The honest answer is that, in some cases, it may not. Some couples find the challenges presented by being in a long-distance relationship are too great – and that if they’re to survive, they need to think of a different way forward. However, this isn’t always the case. Some couples do manage to sustain their connection – but it might take a bit of extra work. 

That said, there is some creative and fun stuff that can help: 

  • Communicate creatively; send audio or video clips, pictures or links to things that you think your partner would like. 
  • Do things online; such as watching a film together, shop together, or find an online club you both like. 
  • Get to know each other's schedule so that you know when the meaningful stuff is coming up for your partner and check in with them then. 
  • Keep sexy! Staying with the teasing and sexting can keep the sexual anticipation alive, and that produces oodles of dopamine even when you’re not together. 
  • Know your partner’s interests so that you can send articles or things that keep you connected. Recommend things that you can talk about. 
  • Money might be tight but sending the occasional tiny gift can mean such a lot as your partner knows that you are bearing them in mind. 
  • Watch your ‘projections’. We all have the ‘gift’ of mind-reading when we assume we know what the other is thinking or doing. Because of what’s going on for us we can project that thinking on to our partner, or their actions or motives. Check it out with them. Don’t catastrophise or idealise your partner or their actions. Nobody can really mind read … 
  • Have a chat about possibilities and expectations. You might have expectations about things that your partner doesn’t around how often you communicate. You might want to explore alternative models of relationships such as polyamory whilst you are apart. 
  • Be honest; if you’re struggling with this arrangement allow them to support you and vice-versa. 
  • Make plans. Whether it’s to meet physically or other plans, this offers you both optimism and keeps you bonded. 
  • KEEP SAFE. If you’ve met online and never in person, the potential for you knowing what is really going on in a person’s life is hugely diminished. You just don’t know what you don’t know. The temptation to want ‘to believe’ is alive in all of us. A healthy scepticism can keep you safe without blinding you to opportunity. 

It’s important you feel you can be open with each other about this so resentment doesn’t begin to grow. It’s not uncommon for one partner to find things harder than the other (sometimes the one who suggested situation in the first place), but feel unable to talk about this because the other person seems OK. It’s crucial you feel you’re on the same team: not dealing with things as two separate individuals. 

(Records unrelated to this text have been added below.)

(** * Topology-aware gang scheduler: a shallow embedding of
    [gpudirect-tcpxo/topology-scheduler/schedule-daemon.py]

    The Python functions of the daemon are transcribed as Rocq functions
    with the same names.  Dictionaries used as maps (labels, node
    selectors) are [gmap string string]; the two dictionaries whose
    insertion order is observed through [.values()] are association lists;
    Python lists are lists, indexed with Python's rules; exceptions are an
    explicit [outcome]; the orchestrator API object [v1] is an explicit
    state.  Resource quantities are exact rationals (the value that
    [parse_quantity] yields), GPU counts and timestamps are integers. *)

From Stdlib Require Import ZArith QArith Ascii String List Bool Lia Sorted.
From Stdlib Require OrderedTypeEx.
From stdpp Require Import base option list gmap strings.

Local Open Scope string_scope.
Local Open Scope list_scope.
Local Open Scope Z_scope.

(** ** Python values and control *)

Inductive exn : Set :=
| IndexError
| ValueError
| TypeError
| AssertionError
| ApiException.

Global Instance exn_eq_dec : EqDecision exn.
Proof. solve_decision. Defined.

(** The result of running a piece of Python: a value, a raised exception,
    or (for the two [while] loops only) exhaustion of the iteration budget
    of the model; the latter is shown never to happen. *)
Inductive outcome (A : Type) : Type :=
| Ok (a : A)
| Raise (e : exn)
| OutOfFuel.
Arguments Ok {A} a.
Arguments Raise {A} e.
Arguments OutOfFuel {A}.
(** C7.  The dictionary built from the keyword arguments is the named
    options, in the order of the signature, filtered by the rule: keep
    if truthy, or exactly the integer 0.  Option by option: [frequency],
    [offset] and [length] are always there, [offset] and [length] also
    when they are 0; [data], [facets] and [sort] are there exactly when
    they are given and not empty, [start] and [end] exactly when they are
    a string that is not empty; [self], [out_path] and [exclude_locals]
    are never there.  Nothing is rejected: whatever the options, the run
    sends its first request, with this dictionary. *)
Theorem param_dict_keeps_truthy_or_zero (o : Options.t) :
  EIAAPI.build_param_dict o = kept_options o /\
  dict_get (EIAAPI.build_param_dict o) "frequency"
    = Some (VStr (Options.frequency_str (Options.frequency o))) /\
  dict_get (EIAAPI.build_param_dict o) "data"
    = match Options.data o with
      | Some (x :: l) => Some (VList (map VStr (x :: l)))
      | _ => None
      end /\
  dict_get (EIAAPI.build_param_dict o) "start"
    = match Options.start o with
      | Some s => if String.eqb s "" then None else Some (VStr s)
      | None => None
      end /\
  dict_get (EIAAPI.build_param_dict o) "end"
    = match Options.end_ o with
      | Some s => if String.eqb s "" then None else Some (VStr s)
      | None => None
      end /\
  dict_get (EIAAPI.build_param_dict o) "length" = Some (VInt (Options.length o)) /\
  dict_get (EIAAPI.build_param_dict o) "facets"
    = match Options.facets o with
      | Some (x :: d) => Some (Options.of_facets (Options.facets o))
      | _ => None
      end /\
  dict_get (EIAAPI.build_param_dict o) "sort"
    = match Options.sort o with
      | Some (x :: l) => Some (Options.of_sort (Options.sort o))
      | _ => None
      end /\
  (forall k : string, k ∈ EIAAPI.exclude_locals ->
     dict_get (EIAAPI.build_param_dict o) k = None) /\
  (forall (k : string) (v : value),
     In (k, v) (EIAAPI.build_param_dict o) <->
     In (k, v) (EIAAPI.locals_ o (EIAAPI.data_list o)) /\
     (k ∉ EIAAPI.exclude_locals) /\
     (truthy v = true \/ v = VInt 0)) /\
  dict_get (EIAAPI.build_param_dict o) "offset" = Some (VInt (Options.offset o)) /\
  (Options.end_ o = None -> dict_get (EIAAPI.build_param_dict o) "end" = None) /\
  (EIAAPI.data_list o = [] -> dict_get (EIAAPI.build_param_dict o) "data" = None) /\
  (forall (env : Env) (self : EIAAPI.t) (w : World),
     exists (r : result unit) (w' : World),
       EIAAPI.get_fuel_receipts_costs_aggregates env self o w = (r, w') /\
       requests w' !! List.length (requests w) =
         Some {| req_url := EIAAPI.electric_power_url self;
                 x_params := EIAAPI.build_param_dict o |}).
Proof.
  split; [apply param_dict_is_kept_options|].
  split. { lookup_key. by destruct (Options.frequency o). }
  split. { lookup_key. by destruct (Options.data o) as [[|x l]|]. }
  split. { lookup_key. by destruct (Options.start o) as [[|c s]|]. }
  split. { lookup_key. by destruct (Options.end_ o) as [[|c s]|]. }
  split. { lookup_key. unfold kept. cbn [truthy]. by destruct (Options.length o). }
  split. { lookup_key. by destruct (Options.facets o) as [[|x l]|]. }
  split. { lookup_key. by destruct (Options.sort o) as [[|x l]|]. }
  split; [apply dict_get_excluded|].
  split; [|split; [|split; [|split]]].
  - intros k v. unfold EIAAPI.build_param_dict. rewrite filter_In.
    cbn [fst snd]. rewrite andb_true_iff, bool_decide_eq_true, orb_true_iff.
    split.
    + intros (Hin & [Ht|Hz] & Hk); (split; [done|split; [done|]]); [by left|].
      right. by eapply eq_zero_local.
    + intros (Hin & Hk & [Ht| ->]); (split; [done|split; [|done]]); [by left|by right].
  - unfold EIAAPI.build_param_dict, EIAAPI.locals_.
    rewrite !dict_get_filter_skip by reflexivity.
    rewrite dict_get_filter_hit. cbn [fst snd].
    match goal with
    | |- context [@bool_decide ?P ?d] =>
        replace (@bool_decide P d) with true by (by vm_compute)
    end.
    cbn [truthy eq_zero]. by destruct (Options.offset o =? 0).
  - intros Hend. unfold EIAAPI.build_param_dict, EIAAPI.locals_. rewrite Hend.
    rewrite !dict_get_filter_skip by reflexivity.
    rewrite dict_get_filter_hit. cbn [fst snd Options.of_optional_str truthy eq_zero orb andb].
    by rewrite !dict_get_filter_skip by reflexivity.
  - intros Hdata. unfold EIAAPI.build_param_dict, EIAAPI.locals_. rewrite Hdata.
    rewrite !dict_get_filter_skip by reflexivity.
    rewrite dict_get_filter_hit. cbn [fst snd map truthy eq_zero orb andb].
    by rewrite !dict_get_filter_skip by reflexivity.
  - intros env self w. apply first_request_sent.
Qed.
(** X13: a [configure] that fails after one that succeeded throws the
    working client away.  The handle is overwritten with null and the
    status becomes [ERROR]; the old client is neither stopped nor told
    anything (the only call made is the failed creation); and from then
    on [connect] and [disconnect] return [false] and [publish],
    [subscribe] and [unsubscribe] return -1 without reaching the SDK. *)
Theorem failed_reconfigure_drops_client (env : Env Call)
    (w w1 w2 : World Call MqttClient)
    (uri clientId username password : string) (keepalive : Z) (cleanSession : bool)
    (uri' clientId' username' password' : string) (keepalive' : Z)
    (cleanSession' : bool) :
  configure uri clientId username password keepalive cleanSession env w
    = Done (true, w1) →
  configure uri' clientId' username' password' keepalive' cleanSession' env w1
    = Done (false, w2) →
  _client (self w1) ≠ nullptr
  ∧ _client (self w2) = nullptr
  ∧ _status (self w2) = ERROR
  ∧ (∃ req, trace w2 = esp_mqtt_client_init req :: trace w1)
  ∧ connect env w2 = Done (false, w2)
  ∧ disconnect env w2 = Done (false, w2)
  ∧ (∀ topic payload qos retain, publish topic payload qos retain env w2 = Done (-1, w2))
  ∧ (∀ topic qos, subscribe topic qos env w2 = Done (-1, w2))
  ∧ (∀ topic, unsubscribe topic env w2 = Done (-1, w2)).
Proof.
  intros H1 H2.
  destruct (configure_effect env w uri clientId username password
              keepalive cleanSession)
    as (r1 & w1' & req1 & Hrun1 & _ & _ & _ & _ & _ & _ & _ & Hr1 & _).
  rewrite H1 in Hrun1. injection Hrun1 as <- <-.
  destruct (configure_effect env w1 uri' clientId' username' password'
              keepalive' cleanSession')
    as (r2 & w2' & req2 & Hrun2 & _ & _ & _ & _ & _ & _ & _ & Hr2 & Hst & Htr).
  rewrite H2 in Hrun2. injection Hrun2 as <- <-.
  assert (_client (self w2) = nullptr) as Hnull.
  { unfold is_null in Hr2. destruct (Z.eqb_spec (_client (self w2)) 0);
      [assumption|discriminate]. }
  split.
  { intros Heq. rewrite Heq in Hr1. discriminate Hr1. }
  split; [exact Hnull|]. split; [exact Hst|]. split; [exists req2; exact Htr|].
  destruct (calls_without_client env w2 Hnull) as (Hpub & _ & Hsub & Hunsub).
  unfold connect, disconnect. run_method. rewrite Hnull. cbn. auto.
Qed.

Lemma failed_reconfigure_drops_client_witness :
  ∃ w2,
    configure "ws://broker/mqtt" "ESP32_Client" "user" "pass" 60 true
      one_client_only fresh = Done (true, configured_once)
    ∧ configure "ws://broker/mqtt" "ESP32_Client" "user" "pass" 60 true
        one_client_only configured_once = Done (false, w2)
    ∧ _client (self configured_once) ≠ nullptr
    ∧ _client (self w2) = nullptr
    ∧ _status (self w2) = ERROR
    ∧ publish "test/topic" "1" 1 true one_client_only w2 = Done (-1, w2).
Proof.
  eexists.
  assert (configure "ws://broker/mqtt" "ESP32_Client" "user" "pass" 60 true
            one_client_only fresh = Done (true, configured_once)) as H1
    by (vm_compute; reflexivity).
  assert (configure "ws://broker/mqtt" "ESP32_Client" "user" "pass" 60 true
            one_client_only configured_once = Done (false, _)) as H2
    by (vm_compute; reflexivity).
  destruct (failed_reconfigure_drops_client one_client_only _ _ _ _ _ _ _ _ _
              _ _ _ _ _ _ H1 H2) as (Hc1 & Hc2 & Hst & _ & _ & _ & Hpub & _).
  split; [exact H1|]. split; [exact H2|]. split; [exact Hc1|].
  split; [exact Hc2|]. split; [exact Hst | apply Hpub].
Defined.
Lemma buildCacheKey_platform_inj (v p q a : string) :
  buildCacheKey v p a = buildCacheKey v q a → p = q.
Proof.
  unfold buildCacheKey. intros Heq.
  do 3 apply String.app_inj in Heq.
  by apply string_app_inv_tail in Heq.
Qed.

(** C7, as stated, fails: on platform [win32] the key used on the cache
    names [win32], while the release URL of the same run names
    [windows]. *)
Lemma C7_cache_key_not_normalized :
  let w := sample_world ∅ "win32" empty_push_event 0 ReportMissing [] [] in
  cache_keys (trace (Install w "8.24.3"))
  = ["gitleaks-cache-8.24.3-win32-x64"; "gitleaks-cache-8.24.3-win32-x64"]
  ∧ buildCacheKey "8.24.3" "win32" "x64"
    ≠ buildCacheKey "8.24.3" (normalizePlatform "win32") "x64"
  ∧ buildReleaseUrl "8.24.3" "win32" "x64"
    = "https://github.com/zricethezav/gitleaks/releases/download/v8.24.3/gitleaks_8.24.3_windows_x64.tar.gz".
Proof. split; [reflexivity | split; [discriminate | reflexivity]]. Qed.

End CacheKey.

Section CacheKeyInstall.
Import Scanner.

Lemma cache_keys_uses_key (key : string) (t : list effect) :
  Forall (uses_key key) t → ∀ k, k ∈ cache_keys t → k = key.
Proof.
  intros Hall k. unfold cache_keys. rewrite list_elem_of_omap.
  intros (e & Hin & He). rewrite Forall_forall in Hall.
  specialize (Hall e Hin). destruct e; simplify_eq/=; done.
Qed.

Lemma Install_uses_key (w : World) (version : string) :
  every (uses_key (buildCacheKey version (platform w) (arch w)))
        (Install w version).
Proof.
  unfold Install, tryRestoreFromCache, downloadAndInstallBinary,
    downloadBinary, extractArchive, trySaveToCache.
  every_effect; done.
Qed.

(** C7 (amended): the cache key of an installation is built from the
    version, the platform name as the runtime reports it and the
    architecture.  It is the first thing asked of the cache and the only
    key used; it agrees with the key of the normalized platform name
    exactly off [win32]. *)
Theorem C7_cache_key_raw_platform (w : World) (version : string) :
  let key := "gitleaks-cache-" +:+ version +:+ "-" +:+ platform w +:+ "-"
             +:+ arch w in
  (∃ msg rest,
      trace (Install w version)
      = LogInfo msg :: CacheRestore [getInstallPath w version] key :: rest)
  ∧ (∀ k, k ∈ cache_keys (trace (Install w version)) → k = key)
  ∧ (key = buildCacheKey version (normalizePlatform (platform w)) (arch w)
     ↔ platform w ≠ "win32").
Proof.
  intros key. split; [|split].
  - unfold Install, tryRestoreFromCache.
    rewrite !trace_bind, trace_try_catch, trace_bind. simpl.
    fold (buildCacheKey version (platform w) (arch w)).
    destruct (cache_restore w _) as [msg|restored]; simpl;
      eexists _, _; reflexivity.
  - apply cache_keys_uses_key, Install_uses_key.
  - split.
    + intros Heq. apply buildCacheKey_platform_inj in Heq.
      by apply normalizePlatform_fixed.
    + intros Hne. apply normalizePlatform_fixed in Hne. by rewrite Hne.
Qed.

Lemma C7_cache_key_raw_platform_witness :
  cache_keys (trace (Install first_run_world "8.24.3"))
  = ["gitleaks-cache-8.24.3-linux-x64"; "gitleaks-cache-8.24.3-linux-x64"]
  ∧ "gitleaks-cache-8.24.3-linux-x64"
    = buildCacheKey "8.24.3" (normalizePlatform "linux") "x64".
Proof.
  split; [reflexivity|].
  pose proof (C7_cache_key_raw_platform first_run_world "8.24.3") as H.
  cbv zeta in H. destruct H as (_ & _ & H).
  apply H. discriminate.
Defined.

End CacheKeyInstall.

(** ** Enable/disable flags *)

Section Flags.
Import Scanner Action.

Lemma getenv_setenv (key value : string) (w : World) :
  getenv (setenv key value w) key = Some value.
Proof. unfold getenv, setenv. simpl. apply lookup_insert_eq. Qed.

Lemma parseBooleanEnv_off (w : World) (key : string) :
  parseBooleanEnv w key true = false
  ↔ getenv w key = Some "false" ∨ getenv w key = Some "0".
Proof.
  unfold parseBooleanEnv. repeat case_bool_decide; simpl; split; auto.
  - discriminate.
  - intros [?|?]; done.
Qed.

Lemma shouldPostComments_off (w : World) :
  shouldPostComments w = false
  ↔ getenv w "GITLEAKS_ENABLE_COMMENTS" = Some "false".
Proof.
  unfold shouldPostComments. case_bool_decide; simpl; split; auto; done.
Qed.

(** C10: the summary and artifact-upload flags are off exactly when their
    variable is the string [false] or [0]; the comments flag is off exactly
    when its variable is the string [false], so [0] (like the empty string
    or no value at all) leaves commenting on, while the same [0] turns the
    other two flags off. *)
Theorem C10_flags_parsed_asymmetrically (w : World) :
  (enableSummary (parseEnvironmentConfig w) = false
   ↔ getenv w "GITLEAKS_ENABLE_SUMMARY" = Some "false"
     ∨ getenv w "GITLEAKS_ENABLE_SUMMARY" = Some "0")
  ∧ (enableUploadArtifact (parseEnvironmentConfig w) = false
     ↔ getenv w "GITLEAKS_ENABLE_UPLOAD_ARTIFACT" = Some "false"
       ∨ getenv w "GITLEAKS_ENABLE_UPLOAD_ARTIFACT" = Some "0")
  ∧ (shouldPostComments w = false
     ↔ getenv w "GITLEAKS_ENABLE_COMMENTS" = Some "false")
  ∧ shouldPostComments (setenv "GITLEAKS_ENABLE_COMMENTS" "0" w) = true
  ∧ enableSummary
      (parseEnvironmentConfig (setenv "GITLEAKS_ENABLE_SUMMARY" "0" w)) = false
  ∧ enableUploadArtifact
      (parseEnvironmentConfig (setenv "GITLEAKS_ENABLE_UPLOAD_ARTIFACT" "0" w))
    = false.
Proof.
  repeat split.
  - apply parseBooleanEnv_off.
  - apply parseBooleanEnv_off.
  - apply parseBooleanEnv_off.
  - apply parseBooleanEnv_off.
  - apply shouldPostComments_off.
  - apply shouldPostComments_off.
  - unfold shouldPostComments. by rewrite getenv_setenv.
  - apply parseBooleanEnv_off. right. apply getenv_setenv.
  - apply parseBooleanEnv_off. right. apply getenv_setenv.
Qed.

Lemma C10_flags_parsed_asymmetrically_witness :
  let w := setenv "GITLEAKS_ENABLE_SUMMARY" "false" first_run_world in
  enableSummary (parseEnvironmentConfig w) = false.
Proof.
  intros w.
  destruct (C10_flags_parsed_asymmetrically w) as ([_ H] & _).
  apply H. left. reflexivity.
Defined.

Example flags_unset :
  let w := sample_world ∅ "linux" empty_push_event 0 ReportMissing [] [] in
  enableSummary (parseEnvironmentConfig w) = true
  ∧ enableUploadArtifact (parseEnvironmentConfig w) = true
  ∧ shouldPostComments w = true.
Proof. by vm_compute. Qed.

End Flags.

(** ** Exit-code mapping *)

Section ExitCodes.
Import Scanner Action.

Example exit_status_clean : exit_status (handleScanResult 0) = 0%Z.
Proof. reflexivity. Qed.

Example exit_status_leaks : exit_status (handleScanResult 2) = 1%Z.
Proof. reflexivity. Qed.

Example exit_status_error : exit_status (handleScanResult 126) = 126%Z.
Proof. reflexivity. Qed.

(** C1: every engine exit code falls in exactly one of three cases.  Code 0
    is the clean outcome: the handler returns, the process ends with status
    0 and the success summary is written.  Code 2 is the leaks outcome: the
    process exits with status 1 and the leaks summary is written.  Any
    other code is an execution error: the process exits with that very
    code and the error summary names it. *)
Theorem C1_exit_code_mapping (w : World) (eventJSON : EventData) (e : Z) :
  (e = 0%Z
   ∧ result (handleScanResult e) = Ret tt
   ∧ exit_status (handleScanResult e) = 0%Z
   ∧ writeSummary w e eventJSON = writeSuccessSummary)
  ∨ (e = 2%Z
     ∧ result (handleScanResult e) = Exit 1
     ∧ exit_status (handleScanResult e) = 1%Z
     ∧ writeSummary w e eventJSON
       = writeLeaksDetectedSummary w (html_url (repository eventJSON)))
  ∨ (e ≠ 0%Z ∧ e ≠ 2%Z
     ∧ result (handleScanResult e) = Exit e
     ∧ exit_status (handleScanResult e) = e
     ∧ writeSummary w e eventJSON = writeErrorSummary e).
Proof.
  unfold handleScanResult, writeSummary, exit_status.
  change (ES_SUCCESS EXIT_STATUS) with 0%Z.
  change (SUCCESS Action.EXIT_CODES) with 0%Z.
  change EXIT_CODE_LEAKS_DETECTED with 2%Z.
  change (LEAKS_FOUND Action.EXIT_CODES) with 2%Z.
  destruct (Z.eqb_spec e 0) as [->|H0]; [left; done|].
  destruct (Z.eqb_spec e 2) as [->|H2]; [right; left; done|].
  right; right. done.
Qed.

End ExitCodes.

(** ** Scan range of a pull request *)

Section PullRequestRange.
Import Scanner.

Lemma truthy_supplied (v : option string) (s : string) :
  supplied v s → Js.truthy v = true ∧ Js.show v = s.
Proof.
  intros [-> Hne]. simpl. split; [|done].
  by destruct (String.eqb_spec s "").
Qed.

Lemma truthy_not_supplied (v : option string) :
  not_supplied v → Js.truthy v = false.
Proof. by intros [-> | ->]. Qed.

Lemma sha_at_first (commits : list PullCommit) (c : PullCommit) :
  head commits = Some c → sha_at commits (Some 0%nat) = ret (sha c).
Proof. rewrite head_lookup. unfold sha_at. simpl. by intros ->. Qed.

Lemma sha_at_last (commits : list PullCommit) (c : PullCommit) :
  last commits = Some c → sha_at commits (last_index commits) = ret (sha c).
Proof.
  rewrite last_lookup. unfold sha_at, last_index.
  destruct commits as [|c0 rest]; [done|]. simpl. by intros ->.
Qed.

Example override_with_empty_list :
  buildScanInfoFromCommits [] (Some "main")
  = ([], Throw "Cannot read properties of undefined (reading 'sha')").
Proof. reflexivity. Qed.

(** C6: the scan range of a pull-request run.  With a base-ref override
    the commit list is fetched, the override is the base and the last
    listed commit the head.  Without one, a payload that carries its own
    base and head commits supplies both and nothing is fetched.  Otherwise
    the commit list is fetched and its first and last entries are base and
    head.  (The two fetching cases speak of a list that has a last entry.) *)
Theorem C6_pull_request_range (w : World) (owner : string)
    (repo : option string) (pullNumber : Z) (eventJSON : EventData) :
  let m := pullRequestScanInfo w owner repo pullNumber eventJSON in
  (∀ override commits c_last,
     supplied (getenv w "BASE_REF") override →
     pull_commits w = inr commits →
     last commits = Some c_last →
     m = ([ListPullCommits owner repo pullNumber;
           LogInfo ("Using base ref override: " +:+ override)],
          Ret {| baseRef := Some override; headRef := Some (sha c_last);
                 gitleaksPath := None |}))
  ∧ (∀ pr,
       not_supplied (getenv w "BASE_REF") →
       pull_request eventJSON = Some pr →
       m = ([LogInfo ("Scanning PR from " +:+ Js.substring0 7 (base_sha pr)
                      +:+ " to " +:+ Js.substring0 7 (head_sha pr))],
            Ret {| baseRef := Some (base_sha pr);
                   headRef := Some (head_sha pr);
                   gitleaksPath := None |}))
  ∧ (∀ commits c_first c_last,
       not_supplied (getenv w "BASE_REF") →
       pull_request eventJSON = None →
       pull_commits w = inr commits →
       head commits = Some c_first →
       last commits = Some c_last →
       m = ([ListPullCommits owner repo pullNumber],
            Ret {| baseRef := Some (sha c_first);
                   headRef := Some (sha c_last);
                   gitleaksPath := None |})).
Proof.
  intros m. subst m. unfold pullRequestScanInfo, fetchPullRequestCommits.
  split; [|split].
  - intros override commits c_last Hsup Hfetch Hlast.
    destruct (truthy_supplied _ _ Hsup) as [Ht Hshow].
    rewrite Ht, Hfetch. unfold call. rewrite bind_Ret.
    unfold buildScanInfoFromCommits.
    rewrite Ht, Hshow, (sha_at_last _ _ Hlast). reflexivity.
  - intros pr Hno Hpr. rewrite (truthy_not_supplied _ Hno), Hpr. reflexivity.
  - intros commits c_first c_last Hno Hpr Hfetch Hfirst Hlast.
    rewrite (truthy_not_supplied _ Hno), Hpr, Hfetch.
    unfold call. rewrite bind_Ret. unfold buildScanInfoFromCommits.
    simpl Js.truthy. cbv iota.
    rewrite (sha_at_first _ _ Hfirst), (sha_at_last _ _ Hlast). reflexivity.
Qed.

Lemma C6_pull_request_range_witness :
  result (pullRequestScanInfo override_world "acme" (Some "app") 7
                              pull_request_event)
  = Ret {| baseRef := Some "main"; headRef := Some "bbb2222";
           gitleaksPath := None |}
  ∧ pullRequestScanInfo first_run_world "acme" (Some "app") 7
                        pull_request_event
    = ([LogInfo "Scanning PR from aaa1111 to bbb2222"],
       Ret {| baseRef := Some "aaa1111"; headRef := Some "bbb2222";
              gitleaksPath := None |})
  ∧ result (pullRequestScanInfo bare_world "acme" (Some "app") 7
                                bare_pull_request_event)
    = Ret {| baseRef := Some "ccc3333"; headRef := Some "bbb2222";
             gitleaksPath := None |}.
Proof.
  split; [|split].
  - pose proof (C6_pull_request_range override_world "acme" (Some "app") 7
                  pull_request_event) as H.
    cbv zeta in H. destruct H as (H & _ & _).
    rewrite (H "main" two_commits {| sha := "bbb2222" |});
      [reflexivity | split; [reflexivity | discriminate]
       | reflexivity | reflexivity].
  - pose proof (C6_pull_request_range first_run_world "acme" (Some "app") 7
                  pull_request_event) as H.
    cbv zeta in H. destruct H as (_ & H & _).
    apply (H {| base_sha := "aaa1111"; head_sha := "bbb2222" |});
      [left; reflexivity | reflexivity].
  - pose proof (C6_pull_request_range bare_world "acme" (Some "app") 7
                  bare_pull_request_event) as H.
    cbv zeta in H. destruct H as (_ & _ & H).
    rewrite (H two_commits {| sha := "ccc3333" |} {| sha := "bbb2222" |});
      [reflexivity | left; reflexivity | reflexivity | reflexivity
       | reflexivity | reflexivity].
Defined.

Example override_reaches_engine :
  invocations (trace (Action.main override_world))
  = [("gitleaks",
      ["detect"; "--redact"; "-v"; "--exit-code=2"; "--report-format=sarif";
       "--report-path=results.sarif"; "--log-level=debug";
       "--log-opts=--no-merges --first-parent main^..bbb2222"])].
Proof. by vm_compute. Qed.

And when you’re back together, try to accept not every weekend is going to be perfect. There needs to be space for times when one or both of you is feeling a bit deflated, or things don’t quite go to plan. Putting too much pressure on things inevitably leads to feeling let down – and yes, this definitely applies to the bedroom too – so give yourself some leeway. Sometimes, a movie night in is as good as a romantic meal out. 

What if it’s too hard?

Long distance relationships aren’t for everyone. Although it can be painful to accept, sometimes, it may come down to choosing what’s more important: the reason you’re living apart or the relationship itself? 

This might come about because you’re both finding things too hard – or because one of you is. Both are equally valid. That doesn’t mean you can’t find a compromise. Couples therapy can help you get through these difficult conversations and give you both space to be heard.